More on acceptance testing

A couple days ago, I wrote about writing tests for tickets. (Didn’t read that post? Go on and read it. All done? Good.) I figured I should say more about the theory behind the practice

Theory

The tests I write for tickets are based on the concept of “acceptance tests” from agile development. Acceptance tests are usually written by customers and developers together to determine when a given feature is done. A feature cannot be considered finished (and should not be released to the customer) until all of the acceptance tests for the feature pass.

Acceptance tests are written using the language of the business domain and are understandable by both the customers and the developers. They often follow the pattern of “Given/When/Then”, i.e. “Given something is true, When I do something, Then I should see something.” Implementation-specific language is not used in these tests.

My testing process is based on the practice of “acceptance test-driven development” (ATDD). Under ATDD, acceptance tests are written before any code is written. Once the test is verified to fail, the developer writes the code. (By verifying that the test failed first, you ensure that you know that the code you wrote caused the test to pass.) When the developer believes they are done or wants to check their work so far, they run the tests. Once, and only once, the tests pass, they an consider their work done.

Sysadmin reality

As a system administrator, I do not have the luxury to work out these tests directly with my customer. I have to rely on what they have written in their ticket (or said over the phone) to figure out what they want. Sometimes, I have to ask for clarification to make sure I understand their request well enough to write the tests.

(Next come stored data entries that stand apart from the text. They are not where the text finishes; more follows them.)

(** C37: what is published loads. The manifest that [write_manifest] writes
    lists exactly the regular files of the directory whose names, and those
    of the directories above them, are kept. Once it is signed as the client
    demands, has not expired and is no larger than the client's limit, the
    client that sees the same files loads the bundle: with that manifest, and
    each file as it was read, under the kind it was checked for. *)
Theorem published_bundle_loads read ex t at_ w name s exp force revs flat m octets fs od d ks opts found root
    (Hw : write_manifest read ex t at_ w name s exp force revs flat = Ok (m, octets))
    (Hf : fs (join d Bundle.MANIFEST_FILE) = Ok (Trust.mkSource octets None))
    (Hsize : vlen octets ≤ Bundle.MAX_MANIFEST_BYTES)
    (Hks : Trust.is_empty ks = false)
    (Hsig : Bundle.verify_signatures fs d (join d Bundle.MANIFEST_FILE) octets ks (Bundle.now opts) = Ok found)
    (Hlive : (Bundle.now opts ≤ Bundle.expires m)%Z)
    (Hroot : od d = Ok root) (Hsame : ∀ rel data, read rel = Ok data → root rel = Ok (data, None)) :
  (∀ rel, rel ∈ Bundle.file_path <$> Bundle.files m ↔ has_file "" t rel) ∧
  ∃ b, Bundle.load_bundle fs od d ks opts = Ok b ∧ Bundle.manifest b = m ∧ Bundle.signers b = found ∧
    Bundle.expired b = false ∧
    Forall2 (λ e f, Bundle.content_path f = Bundle.file_path e ∧ Bundle.content_kind f = Bundle.file_kind e ∧
      describes read e (Bundle.content f)) (Bundle.files m) (Bundle.contents b).
Proof.
  apply write_manifest_Ok in Hw as (Hwf & _ & _ & _ & Hfiles & Hd & json & Hj & ->). split; [done|].
  destruct (described_read_files read root (Bundle.files m) Hd) as (cs & Hcs & HF); [|done|].
  { eapply Forall_impl; [apply Bundle.wf_files, Hwf|]. by intros e [_ ?]. }
  exists (Bundle.mkVerified d m (sha256 (json ++ [10])) found false cs). split; [|by split_and!].
  unfold Bundle.load_bundle. rewrite Hks. csimpl. unfold Trust.read_bounded. rewrite Hf. csimpl.
  rewrite (proj2 (N.leb_le _ _)) by done. csimpl. rewrite Hsig. csimpl.
  rewrite (from_slice_newline _ m) by by apply from_slice_to_vec_pretty. csimpl.
  rewrite (proj2 (Bundle.manifest_spec m tt) Hwf). csimpl.
  rewrite (proj2 (Z.ltb_ge _ _)) by done. csimpl. rewrite Hroot. csimpl. by rewrite Hcs.
Qed.

Context `{JT : Json Freshness.Timestamp, JTP : JsonPretty Freshness.Timestamp, JTL : !JsonPrettyLaws Freshness.Timestamp,
  JTN : !JsonNewline Freshness.Timestamp}.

Since I have to work out on my own what my customer wants, the tests I write are not guaranteed to be as effective for establishing when I am truly done. After all, my understanding of what they want may be incomplete and, therefore while my tests say I am done with the request, I’m not really done: I have not done everything my customer wanted.

One benefit of having to devise these tests myself is that I can use implementation-specific language. This lets me simplify the implementations of tests although maybe not the tests themselves. For example, I can write implementation-specific steps for getting the list of email accounts from mailservers (e.g. “When I get the list of accounts in Postfix”, “When I get the list of accounts in exchange”, etc.) without having to write conditional and abstraction logic within the test implementation.

To learn more

ATDD is covered in detail in ATDD By Example by Markus Gärtner. In addition to discussing the idea behind ATDD, he provides some coverage of two tools, Cucumber and FitNesse. The Cucumber Book by Matt Wynne and Aslak Hellesøy covers Cucumber in more detail.

The second part of The RSpec Book by David Chelimsky et al covers behavior-driven development (BDD) which is similar to and incorporates aspects of ATDD. (One of the foundations of BDD is “acceptance test-driven planning.”) I do not believe my testing methodology follows BDD since I am not always testing behavior. (See my comments about indirect tests in my last post.)

Finally, in chapter seven of The Clean Coder, Robert Martin discusses acceptance testing and the importance of establishing a correct definition of done.